Apart from his work on Dante and other Italian poets, Butler translated books from German and French, including the memoirs of Bismarck, Thiébault, and Jean de Marbot, and work by Sainte-Beuve. He also contributed to the Cambridge Modern History and the Dictionary of National Biography and in the 1890s was editor of the Alpine Journal.

Early life[edit]

Butler was born at Putney, the son of the Rev. William John Butler (1818–1894), later Dean of Lincoln, by his marriage to Emma Barnett (1813–1894), a daughter of George Henry Barnett, a banker, of Glympton Park, Woodstock. Butler was the eldest of at least five children. His sisters were Grace Harriet (born 1847), Edith Emma (1851–1936), and Mary Avice (1855–1938), while his brother was William George (1849–1938). Their grandfather John La Forey Butler (1786–1848), was a banker in the firm of H. & I. Johnstone, and their uncle Henry Barnett was also a banker, as well as being a Conservative member of parliament.[2] Both Butler parents were supporters of the High Church Tractarian movement. In 1848, William John Butler founded the Community of St Mary the Virgin.[3][4]

Brought up at Wantage, where his father was Vicar, in 1853 Butler won a scholarship to St Andrew's College, Bradfield, but in 1857 he migrated to Eton, after which he gained a scholarship at Trinity College, Cambridge. In 1867 he graduated eighth in the Classical Tripos and was also a junior optime in the mathematical tripos.[3]

Life and work[edit]

In 1869 Butler became a Fellow of Trinity, but in 1870 he was appointed a Board of Education examiner. He worked in the Education office in Whitehall until 1887, then joined the publishers Rivington and Co. as a partner, later moving to Cassell & Company as chief editor. In 1894 he became an assistant commissioner for secondary education and from 1898 until his death was professor of Italian language and literature at University College, London. From 1899 on he also did much editorial work at the Public Record Office.[3]


Butler contributed much to the study of Dante's Divine Comedy. A prose translation of Purgatory, with notes, was published in 1880, followed by Paradise (1885) and Hell (1892), then a translation of Scartazzini's Companion to Dante (1893), and Dante: his Times and his Work (1895).[3]

Moving on to other writers, Butler translated and edited the Memoirs of Baron de Marbot (1892),[3] some correspondence of Cavour (1894),[5] Select Essays of Sainte-Beuve (1895), the Memoirs of Baron Thiébault (1896), Friedrich Ratzel's The History of Mankind (1896), and Bismarck: the Man and the Statesman (1898), from Bismarck's Gedanken und Erinnerungen.[3][6] He worked at the Public Record Office from 1899 until his death, editing calendars of foreign papers from the year 1577. Four such volumes appeared between 1901 and 1909.[3][4] He also wrote two chapters for the third volume of The Cambridge Modern History (1904), 'The Wars of Religion in France' and 'The End of the Italian Renaissance'.[7]

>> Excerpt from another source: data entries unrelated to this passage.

Lemma wp_on_mem (m : M Mem applyError unit) Q s :
  (forall e m', m (mem s) = (inl e, m') -> Q (inl (ErrApply e)) (with_mem m' s)) ->
  (forall m', m (mem s) = (inr tt, m') -> Q (inr tt) (with_mem m' s)) ->
  wp (on_mem m) Q s.
Proof.
  intros He Ha. unfold wp, on_mem, zoom. destruct (m (mem s)) as [[e|[]] l'] eqn:E;
    [by apply He|by apply Ha].
Qed.

Lemma wp_apply e Q s :
  (forall x, Q (inl (ErrApply x)) s) ->
  (forall m', apply e (mem s) = (inr tt, m') -> Q (inr tt) (with_mem m' s)) ->
  wp (on_mem (apply e)) Q s.
Proof.
  intros He Ha. apply wp_on_mem; [|done]. intros x m' ->%apply_err. by rewrite with_mem_id.
Qed.

(** [recordLocked] either fails, with an effect on the log only, or applies
    the event. *)
Lemma wp_recordLocked e Q s :
  (forall err l', Q (inl err) (with_log l' s)) ->
  (forall lsn l' m', failed s = None -> apply e (mem s) = (inr tt, m') ->
     Q (inr tt) (with_lastLSN lsn (with_mem m' (with_log l' s)))) ->
  wp (recordLocked e) Q s.
Proof.
  intros He Hok. unfold recordLocked. do 2 wp_step.
  destruct (failed s) as [err|] eqn:Ef.
  { wp_step. rewrite <- (with_log_id s). apply He. }
  wp_step. unfold encode. destruct (encodeEvent e) as [b|].
  2:{ wp_step. rewrite <- (with_log_id s). apply He. }
  do 2 wp_step. apply wp_on_log; intros x l' _; [apply He|].
  wp_step. apply wp_apply; [intros; apply He|]. intros m' Hm'. wp_step. by apply Hok.
Qed.

Definition reserve_event s : event := ev_reserve (u64 (nextEpoch s + epochBlockSize s + 2 ^ 64 - 1)).

Lemma wp_reserveEpochsLocked Q s :
  (forall err l', Q (inl err) (with_log l' s)) ->
  (forall lsn l' m', apply (reserve_event s) (mem s) = (inr tt, m') ->
     Q (inr tt) (with_lastLSN lsn (with_mem m' (with_log l' s)))) ->
  wp reserveEpochsLocked Q s.
Proof.
  intros He Hok. unfold reserveEpochsLocked. do 2 wp_step. fold (reserve_event s).
  wp_step. unfold encode. destruct (encodeEvent (reserve_event s)) as [b|].
  2:{ wp_step. rewrite <- (with_log_id s). apply He. }
  do 2 wp_step. apply wp_on_log; intros x l' _; [apply He|].
  wp_step. apply wp_apply; [intros; apply He|]. intros m' Hm'. wp_step. by apply Hok.
Qed.

Lemma wp_push_job id now Q s :
  (jobs (mem s) !! id = None -> Q (inr tt) s) ->
  (forall j, jobs (mem s) !! id = Some j -> Q (inr tt) (with_index (push j now (index s)) s)) ->
  wp (push_job id now) Q s.
Proof.
  intros Hn Hs. unfold push_job, get_job. do 2 wp_step.
  destruct (jobs (mem s) !! id) as [j|] eqn:E.
  - unfold on_index. wp_step. by apply Hs.
  - wp_step. by apply Hn.
Qed.

(** [commitDurable] touches the log and, when the flush fails, the poison. *)
Lemma wp_commitDurable Q s :
  (forall l', Q (inr tt) (with_log l' s)) ->
  (forall err l', Q (inl err) (with_failed (Some err) (with_log l' s))) ->
  wp commitDurable Q s.
Proof.
  intros Hok Herr. unfold wp, commitDurable, bind, try, on_log, zoom, gets.
  destruct (log_sync (log s)) as [[e|a] l'] eqn:E; cbn; [|apply Hok].
  destruct (failed s) as [err|] eqn:Ef; cbn.
  - replace (with_log l' s) with (with_failed (Some err) (with_log l' s)); [apply Herr|].
    destruct s. cbn in *. by rewrite Ef.
  - apply Herr.
Qed.

(** *** Each block keeps the invariant *)

Lemma Inv_record ex e s :
  store_inv ex s -> admissible e (mem s) -> (event_epoch e < nextEpoch s)%N ->
  (ex = None \/ ex = event_target e) ->
  wp (recordLocked e) (fun r s' =>
    match r with
    | inl _ => store_inv ex s'
    | inr _ => store_inv (event_target e) s'
    end /\ nextEpoch s' = nextEpoch s /\ epochBlockSize s' = epochBlockSize s /\
    match r with
    | inl _ => mem s' = mem s /\ index s' = index s
    | inr _ => apply e (mem s) = (inr tt, mem s')
    end) s.
Proof.
  intros Hinv Had Hep Hex. apply wp_recordLocked.
  - intros err l'. by split_and!.
  - intros lsn l' m' _ Happ. split_and!; try done. by eapply Inv_apply.
Qed.

Lemma Inv_commit ex s :
  store_inv ex s -> wp commitDurable (fun _ s' => store_inv ex s') s.
Proof. intros Hinv. by apply wp_commitDurable. Qed.

Lemma commitDurable_wf s : store_wf s -> wp commitDurable (fun _ s' => store_wf s') s.
Proof. apply Inv_commit. Qed.

Lemma reserved_upto ex s :
  store_inv ex s -> epoch_room s ->
  EReservedUpTo (reserve_event s) = (nextEpoch s + epochBlockSize s - 1)%N.
Proof.
  intros Hwf [Hb Hr]. pose proof (inv_reserved _ _ _ _ Hwf). cbn. unfold u64.
  replace (nextEpoch s + epochBlockSize s + 2 ^ 64 - 1)%N
    with (nextEpoch s + epochBlockSize s - 1 + 1 * 2 ^ 64)%N by lia.
  rewrite N.Div0.mod_add. apply N.mod_small. lia.
Qed.

Lemma Inv_reserve ex m ix ne upto :
  Inv ex m ix ne -> (ne <= upto + 1)%N ->
  Inv ex (mkMem (jobs m) (idem m) (leased m) upto) ix ne.
Proof. intros [[] ? ? ? ? ?] H. split; cbn; try done; lia. Qed.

Butler's final work, completed just before his death, was The Forerunners of Dante (1910), a selection from early Italian poets.[3]

In December 1901, Butler received the degree D.Litt. from Brasenose College, Oxford.[8]

Family life[edit]

On 6 April 1875 Butler married Mary Caroline, a daughter of William Gilson Humphry, Vicar of St Martin-in-the-Fields. They had one son and six daughters.[3] The children of the marriage included Frances Mary (1876–1926), who became a headmistress, William Martin (1882–1919), who died in France while serving as a Major in the Royal Engineers, Margaret Dorothy (1884–1973), Rhoda (1887–1979), and Mary Caroline (born 1891).[2]

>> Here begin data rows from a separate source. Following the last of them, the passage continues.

(** A sweep without an error settles; one with an error returns the jobs it
    took back, and they stay uncounted. *)
Lemma Reclaim_settled now rnd s :
  store_wf s ->
  wp (ReclaimExpired now rnd) (fun r s' => store_wf s' /\
    exists ids err, r = inr (ids, err) /\
      match err with
      | None => drift s' = drift s
      | Some _ => exists rs, ids = map (fun x : reclaimed_job => x.1.1) rs /\
          drift s' = drift s + sweep_credit rs
      end) s.
Proof.
  intros Hwf. unfold ReclaimExpired. do 2 wp_step. unfold ReclaimExpired_in. wp_step.
  eapply wp_mono; [apply wp_and; [by apply reclaim_loop_wf|by apply reclaim_owes]|].
  intros r s1 [Hwf1 (rs & err & -> & H1)]. cbn [fst snd sweep_credit foldr] in H1.
  destruct err as [err|].
  { wp_step. split; [done|]. exists (map (fun x => x.1.1) rs), (Some err). split; [done|].
    exists rs. split; [done|]. lia. }
  case_bool_decide as Hrs.
  { wp_step. split; [done|]. exists [], None. split; [done|]. subst rs. cbn in H1. lia. }
  do 2 wp_step. unfold reclaimed_job in *.
  apply wp_commitDurable.
  - intros l'. wp_step. eapply wp_mono; [apply inc_all_drift|].
    intros r s3 (-> & H3 & Hw3). wp_step. eapply wp_mono; [apply inc_all_drift|].
    intros r s4 (-> & H4 & Hw4). unfold signal. wp_auto.
    split; [exact (Hw4 (Hw3 Hwf1))|]. exists (map (fun x => x.1.1) rs), None. split; [done|].
    pose proof (sweep_counted rs) as Hs. unfold reclaimed_job in *. rewrite drift_notify, H4, H3.
    change (drift (with_log l' s1)) with (drift s1). lia.
  - intros err l'. wp_step. split; [done|]. exists (map (fun x => x.1.1) rs), (Some err).
    split; [done|]. exists rs. split; [done|].
    change (drift (with_failed (Some err) (with_log l' s1))) with (drift s1). lia.
Qed.
End Drift.

(** ** Sequences of calls *)

Inductive call :=
  | CallSubmit (p : SubmitParams) (id : string) (now : Time)
  | CallLease (queue workerID : string) (dur : Duration) (now : Time)
  | CallAck (id : string) (epoch : N)
  | CallNack (id : string) (epoch : N) (reason : string) (now : Time) (rnd : Z -> Z)
  | CallHeartbeat (id : string) (epoch : N) (dur : Duration) (now : Time)
  | CallReclaim (now : Time) (rnd : string -> Z -> Z)
  | CallReplay (id : string) (now : Time).

Section Calls.
Context {L : Type} {lops : LogOps L} {codec : EventCodec}.
Abbreviation error := (storeError log_err) (only parsing).
Implicit Types (s : Store).

Definition err_of {A} (r : error + A) : option error := match r with inl e => Some e | inr _ => None end.

(** A call of a method, from its start to its return: its error and the store
    it leaves. *)
Definition run_call (c : call) s : option error * Store :=
  let go {A} (x : (error + A) * Store) := (err_of x.1, x.2) in
  match c with
  | CallSubmit p id now => go (Submit p id now s)
  | CallLease queue workerID dur now => go (Lease queue workerID dur now s)
  | CallAck id epoch => go (Ack id epoch s)
  | CallNack id epoch reason now rnd => go (Nack id epoch reason now rnd s)
  | CallHeartbeat id epoch dur now => go (Heartbeat id epoch dur now s)
  | CallReclaim now rnd =>
      let x := ReclaimExpired now rnd s in
      (match x.1 with inl e => Some e | inr r => r.2 end, x.2)
  | CallReplay id now => go (ReplayJob id now s)
  end.

Definition call_valid (c : call) s : Prop :=
  match c with
  | CallSubmit _ id _ => jobs (mem s) !! id = None
  | CallLease _ _ _ _ => epoch_room s
  | _ => True
  end.

(** The calls that count what they do: all that return no error, and of the
    others every one that does not poison the store, but for a sweep. *)
Definition counts (c : call) (err : option error) s' : Prop :=
  match c, err with
  | _, None => True
  | CallReclaim _ _, Some _ => False
  | _, Some _ => failed s' = None
  end.

Inductive calls : Store -> Store -> Prop :=
  | calls_none s : calls s s
  | calls_then s c err s' s'' :
      calls s s' -> call_valid c s' -> run_call c s' = (err, s'') -> counts c err s'' ->
      calls s s''.

Lemma call_settles b `{!BookLaws b} c s err s' :
  store_wf s -> call_valid c s -> run_call c s = (err, s') -> counts c err s' ->
  store_wf s' /\ drift b s' = drift b s.
Proof.
  intros Hwf Hv.
  assert (go : forall A (m : M Store error A),
    wp m (books_ok b s) s -> (err_of (m s).1, (m s).2) = (err, s') ->
    (match err with None => True | Some _ => failed s' = None end) ->
    store_wf s' /\ drift b s' = drift b s).
  { intros A m H E Hc. unfold wp in H. destruct (m s) as [[e|a] s1]; injection E as <- <-;
      destruct H as [Hw Hs]; cbn in *; auto. }
  destruct c; cbn [run_call call_valid counts] in *; intros E Hc.
  - by apply (go _ _ (Submit_settled b _ _ _ s Hwf Hv) E); destruct err.
  - by apply (go _ _ (Lease_settled b _ _ _ _ s Hwf Hv) E); destruct err.
  - by apply (go _ _ (Ack_settled b _ _ s Hwf) E); destruct err.
  - by apply (go _ _ (Nack_settled b _ _ _ _ _ s Hwf) E); destruct err.
  - apply (go _ (Heartbeat id epoch dur now)); [|done|by destruct err].
    apply wp_and; [by apply Heartbeat_wf|by apply Heartbeat_settled].
  - pose proof (Reclaim_settled b now rnd s Hwf) as H. unfold wp in H.
    destruct (ReclaimExpired now rnd s) as [r s1]. cbn [fst snd] in *.
    destruct H as (Hw & ids & e & -> & He). injection E as <- <-. by destruct e.
  - by apply (go _ _ (Replay_settled b _ _ s Hwf) E); destruct err.
Qed.

Lemma calls_settle b `{!BookLaws b} s s' :
  store_wf s -> calls s s' -> store_wf s' /\ drift b s' = drift b s.
Proof.
  intros Hwf. induction 1 as [|s c err s1 s2 _ IH Hv Hrun Hc]; [done|].
  destruct (IH Hwf) as [Hwf1 H1].
  destruct (call_settles b c s1 err s2 Hwf1 Hv Hrun Hc) as [Hwf2 H2]. split; [done|lia].
Qed.
End Calls.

The family lived at Wood End, Weybridge, where Butler died in February 1910. He was buried at Wantage, his childhood home.[3]


From his schooldays Butler was a keen climber. He first attempted routes in the Ötztal Alps in 1874, and in 1886 he joined the Alpine Club. From 1890 to 1893 he edited the Club's Alpine Journal. He was also one of the "Sunday Tramps" group created by Leslie Stephen in 1882.[3]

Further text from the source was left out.